Speaking at a Thursday media availability, Sprowls suggested business liability protections would likely be the first proposal sent to the upper chamber.
Blessed by DeSantis and Republican leadership, several bills shielding businesses, churches, schools and health care providers from COVID-19-related lawsuits have motored through committees.
Proponents contend the legal protections are needed to fend off frivolous, cash-grabbing lawsuits.
They also suggest the protections can reassure weary business owners operating amid the COVID-19 pandemic.
However, critics, including Democrats and interest groups such as AARP, warn the proposals offer near blanket immunity.
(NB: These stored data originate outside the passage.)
(* ===== verification/BftProps.v ===== *)
(** * BftProps: the properties of the finality state machine

    Quorum intersection, the refinement of a tallier by its log, certificates
    that verify, leader selection, and the safety, refinement and progress of a
    round.  Each property is followed by its instance on [Demo]. *)
From stdpp Require Import base tactics gmap numbers list.
From Stdlib Require Import NArith Lia.
From S2P Require Import Prelude Bytes Crypto Bft BftFacts Coordinator CoordinatorFacts Demo.

(** C1. Accountable safety: two certificates that both verify under one
    validator set of total stake below 2^63 (whatever blocks, heights and rounds
    they are for) share signers holding strictly more than one third of the
    stake; conflicting finality needs that much equivocating stake. *)
Theorem quorum_intersection `{Primitives} {k k'} (vs : ValidatorSet)
    (c1 : Certificate k) (c2 : Certificate k') u1 u2 :
  vs_wf vs -> total_stake vs < 9223372036854775808 ->
  Certificate_verify c1 vs = Ok u1 -> Certificate_verify c2 vs = Ok u2 ->
  total_stake vs <
    3 * weight (stake_at vs) (signers vs (N.land (signer_bitmap c1) (signer_bitmap c2))).
Proof.
  intros Hwf Hlt (_ & H1 & _)%(Certificate_verify_Ok _ _ _ Hwf) (_ & H2 & _)%(Certificate_verify_Ok _ _ _ Hwf).
  by apply signers_overlap.
Qed.

Lemma quorum_intersection_witness :
  total_stake Demo.vset < 3 * weight (stake_at Demo.vset)
    (signers Demo.vset (N.land (signer_bitmap (Demo.cert Demo.block_a))
                               (signer_bitmap (Demo.cert Demo.block_b)))).
Proof.
  apply (quorum_intersection Demo.vset (Demo.cert Demo.block_a) (Demo.cert Demo.block_b) tt tt
    Demo.vset_wf); vm_compute; reflexivity.
Defined.

(** A tallier refines its abstract specification: after any sequence of
    submissions its voter set, bitmap, signatures, keys and stake are those of
    the log that keeps, in order, the valid votes that are the first of their
    validator. *)
Theorem tallier_refines_log `{Primitives} {k} (b : H256) (h r : N) (vs : ValidatorSet)
    (votes : list (vote k)) :
  vs_wf vs ->
  tally_inv (submit_all (Tallier_new k b h r vs) votes)
    (foldl (log_step (Tallier_new k b h r vs)) [] votes).
Proof. intros Hwf. by apply submit_all_log, Tallier_new_inv. Qed.

Lemma tallier_refines_log_witness :
  let t0 := Tallier_new KPrecommit Demo.block_a 5 0 Demo.vset in
  tally_inv (submit_all t0 (Demo.precommits Demo.block_a))
    (foldl (log_step t0) [] (Demo.precommits Demo.block_a)).
Proof.
  exact (tallier_refines_log Demo.block_a 5 0 Demo.vset (Demo.precommits Demo.block_a) Demo.vset_wf).
Defined.

(** C9. Completeness of certificates: whatever votes were submitted, a tallier
    whose stake reaches the threshold issues a certificate, for its own block,
    height and round, and the verifier accepts it (unless the signers' keys sum
    to the point at infinity). *)
Theorem tallier_certificate_verifies `{HL : PrimitiveLaws} {k} (b : H256) (h r : N)
    (vs : ValidatorSet) (votes : list (vote k)) :
  let t := submit_all (Tallier_new k b h r vs) votes in
  vs_wf vs -> quorum_threshold vs <= stake_collected t ->
  exists c, Tallier_certificate t = Some c /\
    c_block_hash c = b /\ c_height c = h /\ c_round c = r /\
    (blst_pks_cancel (keys_of vs (signers vs (signer_bitmap c))) = false ->
     Certificate_verify c vs = Ok tt).
Proof.
  intros t Hwf Hq.
  pose proof (submit_all_log _ votes [] (Tallier_new_inv (k := k) b h r vs Hwf)) as Hinv.
  fold t in Hinv.
  destruct (submit_all_const (Tallier_new k b h r vs) votes) as (Hv & Hb & Hh & Hr).
  fold t in Hv, Hb, Hh, Hr. cbn in Hv, Hb, Hh, Hr. rewrite <-Hv in Hq.
  destruct (tally_quorum_certificate _ _ Hinv Hq) as [c Hc].
  destruct (Tallier_certificate_Some _ _ _ Hinv Hc) as (_ & H1 & H2 & H3 & _).
  exists c. split_and!; try congruence. intros Hcancel.
  apply Certificate_verify_Ok; [done|]. rewrite <-Hv in *. by eapply tally_certificate_certifies.
Qed.

Lemma tallier_certificate_verifies_witness :
  exists c, Tallier_certificate (Demo.tally Demo.block_a) = Some c /\
    c_block_hash c = Demo.block_a /\ c_height c = 5 /\ c_round c = 0 /\
    (blst_pks_cancel (keys_of Demo.vset (signers Demo.vset (signer_bitmap c))) = false ->
     Certificate_verify c Demo.vset = Ok tt).
Proof.
  apply (tallier_certificate_verifies (HL := Toy.laws) Demo.block_a 5 0 Demo.vset
    (Demo.precommits Demo.block_a) Demo.vset_wf).
  vm_compute. discriminate.
Defined.

(** Leader selection is proportional to stake: validator [i] is the leader
    for exactly the picks of its own interval, whose width is its stake; in
    particular the leader exists and has stake. *)
Theorem leader_proportional `{Primitives} (vs : ValidatorSet) (pick : N) (i : nat) :
  vs_wf vs -> pick < total_stake vs ->
  leader_of_pick vs pick = i <->
  exists v, validators vs !! i = Some v /\
    sum_stakes (take i (validators vs)) <= pick <
      sum_stakes (take i (validators vs)) + v_stake v.
Proof. apply leader_of_pick_iff. Qed.

Lemma leader_proportional_witness :
  leader_of_pick Demo.vset 59 = 2%nat <->
  exists v, validators Demo.vset !! 2%nat = Some v /\
    sum_stakes (take 2 (validators Demo.vset)) <= 59 <
      sum_stakes (take 2 (validators Demo.vset)) + v_stake v.
Proof. apply (leader_proportional Demo.vset 59 2 Demo.vset_wf). reflexivity. Defined.

(** No panic: in every reachable coordinator and for every event, none of
    the [expect]s and indexings of the handlers fires, and the invariant of the
    phase (which tallies, POLC and certificate are present and for what) holds. *)
Theorem coordinator_never_panics `{HL : PrimitiveLaws} (h : N) (s : array 32)
    (vs : ValidatorSet) (c : RoundCoordinator) (e : event) :
  vs_wf vs -> reachable h s vs c -> (handle c e).2 <> Panic /\ coord_inv (handle c e).1.
Proof.
  intros Hwf Hr. destruct (handle_inv c e (reachable_inv _ _ _ _ Hwf Hr)). done.
Qed.

Lemma coordinator_never_panics_witness :
  (handle (Demo.committed Demo.block_a) ETimeout).2 <> Panic /\
  coord_inv (handle (Demo.committed Demo.block_a) ETimeout).1.
Proof.
  exact (coordinator_never_panics (HL := Toy.laws) 5 Demo.seed0 Demo.vset _ ETimeout Demo.vset_wf
    (Demo.committed_reachable Demo.block_a)).
Defined.

(** Finality is two-phase: a reachable committed coordinator holds a POLC
    and a final certificate for the same block, height and round, and both pass
    their verifiers. *)
Theorem committed_has_certificates `{HL : PrimitiveLaws} (h : N) (s : array 32)
    (vset : ValidatorSet) (c : RoundCoordinator) :
  vs_wf vset -> reachable h s vset c -> phase c = Committed ->
  (forall bm, blst_pks_cancel (keys_of vset (signers vset bm)) = false) ->
  exists b p cert, proposed_block c = Some b /\ polc c = Some p /\ final_cert c = Some cert /\
    c_block_hash p = b /\ c_height p = h /\ c_round p = round c /\
    c_block_hash cert = b /\ c_height cert = h /\ c_round cert = round c /\
    PolcCertificate_verify p vset = Ok tt /\ PrecommitCertificate_verify cert vset = Ok tt.
Proof.
  intros Hwf Hr Hph Hcancel. destruct (reachable_const _ _ _ _ Hr) as (Hh & Hv & _).
  pose proof (ci_phase c (reachable_inv _ _ _ _ Hwf Hr)) as Hp. unfold phase_inv in Hp.
  rewrite Hph in Hp. destruct Hp as (b & p & cert & Hb & Hpolc & Hp & Hf & Hc).
  exists b, p, cert. rewrite <-Hh. subst vset.
  pose proof Hp as (? & ? & ? & _). pose proof Hc as (? & ? & ? & _).
  split_and!; try done; apply Certificate_verify_Ok; try done;
    by eapply cert_of_certifies.
Qed.

Lemma committed_has_certificates_witness :
  exists b p cert, proposed_block (Demo.committed Demo.block_a) = Some b /\
    polc (Demo.committed Demo.block_a) = Some p /\
    final_cert (Demo.committed Demo.block_a) = Some cert /\
    c_block_hash p = b /\ c_height p = 5 /\ c_round p = round (Demo.committed Demo.block_a) /\
    c_block_hash cert = b /\ c_height cert = 5 /\
    c_round cert = round (Demo.committed Demo.block_a) /\
    PolcCertificate_verify p Demo.vset = Ok tt /\ PrecommitCertificate_verify cert Demo.vset = Ok tt.
Proof.
  apply (committed_has_certificates (HL := Toy.laws) 5 Demo.seed0 Demo.vset _ Demo.vset_wf
    (Demo.committed_reachable Demo.block_a)); [vm_compute; reflexivity|intros; reflexivity].
Defined.

(** Finality is final: no sequence of proposals, votes and timeouts changes
    a committed coordinator in any field. *)
Theorem committed_is_final `{Primitives} (c : RoundCoordinator) (es : list event) :
  phase c = Committed -> run c es = c.
Proof.
  intros Hph. unfold run. induction es as [|e es IH]; [done|]. cbn.
  replace (handle c e).1 with c; [done|].
  destruct e; cbn; unfold submit_proposal, submit_prevote, submit_precommit, fire_timeout;
    by rewrite Hph.
Qed.

Lemma committed_is_final_witness :
  run (Demo.committed Demo.block_a) (ETimeout :: Demo.round0 Demo.block_b) =
    Demo.committed Demo.block_a.
Proof. apply committed_is_final. vm_compute. reflexivity. Defined.

(** C32. Refinement: what an observer sees of a run (round, phase, block) follows
    the abstract machine propose, lock, commit, or time out into the next round;
    in particular a block is never replaced inside a round. *)
Theorem coordinator_refines_view `{HL : PrimitiveLaws} (h : N) (s : array 32)
    (vs : ValidatorSet) (c : RoundCoordinator) (e : event) :
  vs_wf vs -> reachable h s vs c -> view_step (view_of c) (view_of (handle c e).1).
Proof. intros Hwf Hr. by eapply handle_view, reachable_inv. Qed.

Lemma coordinator_refines_view_witness :
  view_step (view_of Demo.coord0) (view_of (handle Demo.coord0 (EProposal Demo.block_a Demo.proof0)).1).
Proof.
  exact (coordinator_refines_view (HL := Toy.laws) 5 Demo.seed0 Demo.vset Demo.coord0 _ Demo.vset_wf
    (reachable_new 5 Demo.seed0 Demo.vset)).
Defined.

(** C10. Progress: from a round that awaits its proposal, the honest leader's
    proposal followed by the PRE-VOTES and the PRE-COMMITS of validators whose
    stake reaches the threshold commits the proposed block in that round. *)
Theorem honest_round_commits `{HL : PrimitiveLaws} (c : RoundCoordinator) (b : H256)
    (lsk : vrf_sk) (leader : Validator) (sk : N -> bls_sk) (idx : list N) :
  coord_inv c -> phase c = AwaitingProposal ->
  validators (vs c) !! leader_index c = Some leader -> v_vrf_pubkey leader = sr_to_public lsk ->
  holds_keys (vs c) sk idx -> NoDup idx ->
  quorum_threshold (vs c) <= weight (stake_at (vs c)) idx ->
  view_of (run c
    (EProposal b (LeaderProof_produce lsk (height c) (round c) (seed c)) ::
     (EPrevote <$> signed_by KPrevote sk b (height c) (round c) idx) ++
     (EPrecommit <$> signed_by KPrecommit sk b (height c) (round c) idx))) =
  mkView (round c) Committed (Some b).
Proof.
  intros Hci Hph Hl Hlk Hkeys Hnd Hq. rewrite run_cons, run_app. cbn [handle].
  set (pf := LeaderProof_produce _ _ _ _).
  assert (Hsub : (submit_proposal c b pf).1 = with_proposal c b).
  { unfold submit_proposal. rewrite Hph, Hl. cbn. rewrite Hlk.
    unfold pf, LeaderProof_verify, LeaderProof_produce.
    pose proof (vrf_prove_verify lsk (arr_bytes (LeaderProof_input (height c) (round c) (seed c)))) as Hv.
    destruct (vrf.prove _ _) as [p out]. cbn in *. rewrite Hv. cbn.
    by rewrite bool_decide_eq_true_2. }
  pose proof (proj1 (submit_proposal_inv c b pf Hci)) as Hci1. rewrite Hsub in *.
  set (c1 := with_proposal c b) in *.
  pose proof (run_prevotes c1 b _ [] sk idx eq_refl eq_refl eq_refl
    (tally_at_new c1 b (ci_vs c Hci)) Hci1 Hkeys Hnd Hq) as Hview.
  pose proof (run_prevotes_tally c1 b _ sk idx eq_refl eq_refl eq_refl) as Htally.
  change (height c1) with (height c) in *. change (round c1) with (round c) in *.
  set (c2 := run c1 _) in *. injection Hview as Hr2 Hp2 Hb2.
  destruct (run_invariant c1 (EPrevote <$> signed_by KPrevote sk b (height c) (round c) idx) Hci1)
    as (Hci2 & Hh2 & Hv2). fold c2 in Hci2, Hh2, Hv2. cbn in Hh2, Hv2.
  pose proof (run_precommits c2 b _ [] sk idx Hp2 Hb2 (Htally Hp2)) as Hfin.
  rewrite Hh2, Hr2, Hv2 in Hfin. apply Hfin; try done.
  pose proof (tally_at_new (k := KPrecommit) c2 b (ci_vs c2 Hci2)) as Hta.
  by rewrite Hh2, Hr2, Hv2 in Hta.
Qed.

Lemma honest_round_commits_witness :
  view_of (run Demo.coord0 (Demo.round0 Demo.block_a)) = mkView 0 Committed (Some Demo.block_a).
Proof.
  apply (honest_round_commits (HL := Toy.laws) Demo.coord0 Demo.block_a (Demo.vsk Demo.leader0)
    (Demo.validator Demo.leader0 10) Demo.sk Demo.quorum).
  - apply coord_inv_new, Demo.vset_wf.
  - reflexivity.
  - rewrite Demo.leader0_index. reflexivity.
  - reflexivity.
  - exact Demo.holds_quorum.
  - apply (bool_decide_unpack _). vm_compute. exact I.
  - vm_compute. discriminate.
Defined.

(** [ValidatorSet::new] accepts exactly the non-empty lists of at most 128
    validators whose stakes sum to a positive [u64], keeps them in order and
    records their exact sum. *)
Theorem validator_set_new_spec `{Primitives} (l : list Validator) (s : ValidatorSet) :
  ValidatorSet_new l = Ok s <-> s = mkValidatorSet l (sum_stakes l) /\ vs_wf s.
Proof. apply ValidatorSet_new_Ok. Qed.

(** Bounds: a set of total stake 2^63 or more is accepted, but there the
    doubling in [quorum_threshold] wraps and the threshold is no supermajority:
    it lies below two thirds of the stake by more than 2^62 units. *)
Theorem quorum_threshold_wraps `{Primitives} (vs : ValidatorSet) :
  vs_wf vs -> 9223372036854775808 <= total_stake vs ->
  quorum_threshold vs = (2 * total_stake vs - 18446744073709551616) / 3 + 1 /\
  3 * quorum_threshold vs + 13835058055282163712 < 2 * total_stake vs.
Proof.
  intros Hwf Hge. pose proof (vs_total_lt vs Hwf). unfold quorum_threshold, wrapping_mul.
  split; div_lia.
Qed.

(** A set of stake 2^63 whose second validator, with one unit, is a quorum alone. *)
Lemma quorum_threshold_wraps_witness :
  ValidatorSet_new (validators Demo.heavy) = Ok Demo.heavy /\ quorum_threshold Demo.heavy = 1 /\
  3 * quorum_threshold Demo.heavy + 13835058055282163712 < 2 * total_stake Demo.heavy.
Proof.
  split; [apply ValidatorSet_new_Ok; split; [reflexivity|exact Demo.heavy_wf]|].
  split; [vm_compute; reflexivity|].
  apply (quorum_threshold_wraps Demo.heavy Demo.heavy_wf). vm_compute. discriminate.
Defined.

(** The lock only moves forward: any event keeps the lock or replaces it by
    one of the current round, which is at least as high. *)
Theorem lock_monotone `{HL : PrimitiveLaws} (h : N) (s : array 32) (vset : ValidatorSet)
    (c : RoundCoordinator) (e : event) (l : LockedState) :
  vs_wf vset -> reachable h s vset c -> locked c = Some l ->
  exists l', locked (handle c e).1 = Some l' /\ l_round l <= l_round l' /\
    l_round l' <= round (handle c e).1.
Proof.
  intros Hwf Hr Hl.
  pose proof (reachable_inv _ _ _ _ Hwf Hr) as Hci.
  assert (exists l', locked (handle c e).1 = Some l' /\ l_round l <= l_round l') as (l' & Hl' & Hle).
  { pose proof (proj1 (ci_locked c Hci l Hl)) as Hlr. destruct e; cbn [handle].
    - destruct (submit_proposal_cases c block_hash pf) as [[_ ->]| ->]; eauto with lia.
    - unfold submit_prevote. repeat case_match; cbn; eauto with lia.
      unfold enter_precommit. cbn. case_match; eauto with lia.
    - unfold submit_precommit. repeat case_match; cbn; eauto with lia.
    - cbn. unfold fire_timeout. case_match; cbn; eauto with lia. }
  exists l'. split_and!; [done..|].
  by apply (ci_locked _ (proj1 (handle_inv c e Hci)) l').
Qed.

Lemma lock_monotone_witness :
  exists l l', locked (Demo.committed Demo.block_a) = Some l /\
    locked (handle (Demo.committed Demo.block_a) ETimeout).1 = Some l' /\ l_round l <= l_round l' /\
    l_round l' <= round (handle (Demo.committed Demo.block_a) ETimeout).1.
Proof.
  destruct Demo.committed_locked as [l E].
  destruct (lock_monotone (HL := Toy.laws) 5 Demo.seed0 Demo.vset _ ETimeout l Demo.vset_wf
    (Demo.committed_reachable Demo.block_a) E) as (l' & H).
  exists l, l'. split; [exact E|exact H].
Defined.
They further lament the proposal’s lack of employee protections.
“I would like to get business liability done as soon as possible,” Sprowls said.
Meanwhile, Sprowls also highlighted a bill that would create specific penalties for vaccine-related fraud.
The measure, HB 9, would allow victims to pursue civil remedies against fraudsters. Republican Rep. Ardian Zika of Pasco County is the bill sponsor.
“I want to get that done week one as well,” Sprowls said. “The idea (is) getting it to the Governor as soon as possible so that it becomes an additional tool in the toolbox as we hopefully give vaccines to every Floridian that wants one.”
Zika’s proposal comes as law enforcement sounds the alarm about a spike in fraudulent vaccine schemes.
Sprowls cited media stories about “people who have created fake pages to essentially defraud, particularly the elderly population, into thinking that they can give $25 and get a vaccine.”
The push to stiffen penalties has enjoyed bipartisan support.
Last week, House Minority Co-Leader Evan Jenne described the bill as one of the few COVID-19-related proposals that would “help people.”
The 2021 Legislative Session begins March 2.